• **EXERCISE INPUT**
(** First pass: the index at which the chord group of each note starts. *)
Definition group_starts : result (list nat) :=
  '(group_start, chord_sizes) ←
    for_each (imap pair notes) (λ '(group_start, chord_sizes) '(i, note),
      group_start ←
        (if bool_decide (0 < i)%nat then
           first ← list_item notes group_start;
           Ok (if bool_decide
                    (chord_tolerance < Qcabs.Qcabs (r_start note - r_start first))%Qc
               then i else group_start)
         else Ok group_start);
      Ok (group_start, chord_sizes ++ [group_start])) (0%nat, []);
  Ok chord_sizes.

(** The notes before [i] that still sound when [note] starts. *)
Definition overlap_count (i : nat) (note : raw_note) : result nat :=
  for_each (seq 0 i) (λ overlap j,
    earlier ← list_item notes j;
    Ok (if bool_decide (r_start note < r_end earlier)%Qc then S overlap
        else overlap)) 0%nat.

Definition build_features : result (list feature) :=
  match notes with
  | [] => Ok []
  | _ :: _ =>
      chord_sizes ← group_starts;
      let group_counts := counter chord_sizes in
      let chord_size_list := group_counts <$> chord_sizes in
      for_each (imap pair notes) (λ enriched '(i, note),
        '(delta_pitch, delta_time) ←
          (if bool_decide (i = 0%nat) then Ok (None, None)
           else
             prev ← list_item notes (i - 1);
             Ok (Some (r_pitch note - r_pitch prev),
                 Some (py_round6 (r_start note - r_start prev)%Qc)));
        chord_size ← list_item chord_size_list i;
        overlap ← overlap_count i note;
        Ok (enriched ++
            [ {| f_pitch := r_pitch note; f_start := r_start note;
                 f_end := r_end note; f_duration := r_duration note;
                 f_velocity := r_velocity note; f_index := i;
                 f_delta_pitch := delta_pitch; f_delta_time := delta_time;
                 f_chord_size := chord_size; f_overlap_count := overlap;
                 f_pitch_register := _pitch_register (r_pitch note) |} ])) []
  end.
End build_features.

(** The feature dict as [solve] reads it: pitch, start and chord size. *)
Definition note_of_feature (f : feature) : note :=
  {| n_pitch := f_pitch f; n_start := f_start f;
     n_chord_size := Some (Z.of_nat (f_chord_size f)) |}.

(** [evaluate_config] of the evaluator: the pipeline, then the scores of the
    prediction against the ground truth. *)
Definition evaluate_config (midi_path : midi_file)
    (ground_truth : list annotation) (config_path : config_source)
  : outcome metrics :=
  midi_data ← load_midi midi_path;
  let notes := extract_notes midi_data in
  features ← lift_result (build_features notes);
  predicted ← lift_result (solve (note_of_feature <$> features) config_path);
  score_prediction predicted ground_truth.

(** A small MIDI object: one piano track with a C major triad struck
    together and a later note, and a drum track. *)
Definition sample_midi : pretty_midi :=
  {| instruments :=
       [ {| is_drum := false;
            inst_notes :=
              [ {| mn_pitch := 64; mn_start := Q2Qc 0; mn_end := Q2Qc 1;
                   mn_velocity := 80 |};
                {| mn_pitch := 60; mn_start := Q2Qc (1 # 100); mn_end := Q2Qc 1;
                   mn_velocity := 80 |};
                {| mn_pitch := 67; mn_start := Q2Qc 0; mn_end := Q2Qc (1 # 2);
                   mn_velocity := 80 |};
                {| mn_pitch := 72; mn_start := Q2Qc (3 # 4); mn_end := Q2Qc 2;
                   mn_velocity := 90 |} ] |};
         {| is_drum := true;
            inst_notes :=
              [ {| mn_pitch := 36; mn_start := Q2Qc 0; mn_end := Q2Qc (1 # 4);
                   mn_velocity := 100 |} ] |} ] |}.

(** The note dicts of the pitched instruments, in track order, before the
    sort. *)
Definition collected_notes (midi_data : pretty_midi) : list raw_note :=
  flat_map (λ instrument,
              if is_drum instrument then []
              else note_dict <$> inst_notes instrument)
           (instruments midi_data).

Definition notes_in_order (x y : raw_note) : Prop :=
  key_le (sort_key x) (sort_key y).

(** What [build_features] puts into the feature of note [j], given the
    group starts [gs] of the first pass. *)
Definition feature_of (notes : list raw_note) (gs : list nat) (j : nat)
    (f : feature) : Prop :=
  ∃ nt g,
    notes !! j = Some nt ∧ gs !! j = Some g ∧
    f_pitch f = r_pitch nt ∧ f_start f = r_start nt ∧ f_end f = r_end nt ∧
    f_duration f = r_duration nt ∧ f_velocity f = r_velocity nt ∧
    f_index f = j ∧
    f_pitch_register f = _pitch_register (r_pitch nt) ∧
    f_chord_size f = counter gs g ∧
    f_overlap_count f =
      length (filter (λ earlier, (r_start nt < r_end earlier)%Qc) (take j notes)) ∧
    match j with
    | O => f_delta_pitch f = None ∧ f_delta_time f = None
    | S j' =>
        ∃ prev, notes !! j' = Some prev ∧
          f_delta_pitch f = Some (r_pitch nt - r_pitch prev) ∧
          f_delta_time f = Some (py_round6 (r_start nt - r_start prev)%Qc)
    end.

(** The group start [g] recorded for note [j]: an index not after [j] whose
    own group start is itself and whose onset is within the tolerance of the
    onset of note [j]. *)
Definition group_of (notes : list raw_note) (gs : list nat) (j g : nat) : Prop :=
  (g ≤ j)%nat ∧ gs !! g = Some g ∧
  ∃ nt first, notes !! j = Some nt ∧ notes !! g = Some first ∧
    (Qcabs.Qcabs (r_start nt - r_start first) ≤ chord_tolerance)%Qc.

(** ** Trainer ([ml_engine/trainer.py])

    A configuration written with [yaml.dump] and read back by the cost model
    is taken to be the dictionary that was written; the temporary file of a
    trial configuration is therefore the source [Some trial_cfg]. *)

Fixpoint for_each_out {A S : Type} (xs : list A) (body : S → A → outcome S)
    (s : S) : outcome S :=
  match xs with
  | [] => Value s
  | x :: xs' => s' ← body s x; for_each_out xs' body s'
  end.

Record training_pair := {
  tp_midi_path : midi_file;
  tp_ground_truth : list annotation
}.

• **EXERCISE REQUIREMENTS**
Could you restate word for word the lines above from the one containing "first ← list_item" through the one containing "Some (py_round6 (r_start note", both included, and nothing else?

• **ANSWER TO THIS PROBLEM**
           first ← list_item notes group_start;
           Ok (if bool_decide
                    (chord_tolerance < Qcabs.Qcabs (r_start note - r_start first))%Qc
               then i else group_start)
         else Ok group_start);
      Ok (group_start, chord_sizes ++ [group_start])) (0%nat, []);
  Ok chord_sizes.

(** The notes before [i] that still sound when [note] starts. *)
Definition overlap_count (i : nat) (note : raw_note) : result nat :=
  for_each (seq 0 i) (λ overlap j,
    earlier ← list_item notes j;
    Ok (if bool_decide (r_start note < r_end earlier)%Qc then S overlap
        else overlap)) 0%nat.

Definition build_features : result (list feature) :=
  match notes with
  | [] => Ok []
  | _ :: _ =>
      chord_sizes ← group_starts;
      let group_counts := counter chord_sizes in
      let chord_size_list := group_counts <$> chord_sizes in
      for_each (imap pair notes) (λ enriched '(i, note),
        '(delta_pitch, delta_time) ←
          (if bool_decide (i = 0%nat) then Ok (None, None)
           else
             prev ← list_item notes (i - 1);
             Ok (Some (r_pitch note - r_pitch prev),
                 Some (py_round6 (r_start note - r_start prev)%Qc)));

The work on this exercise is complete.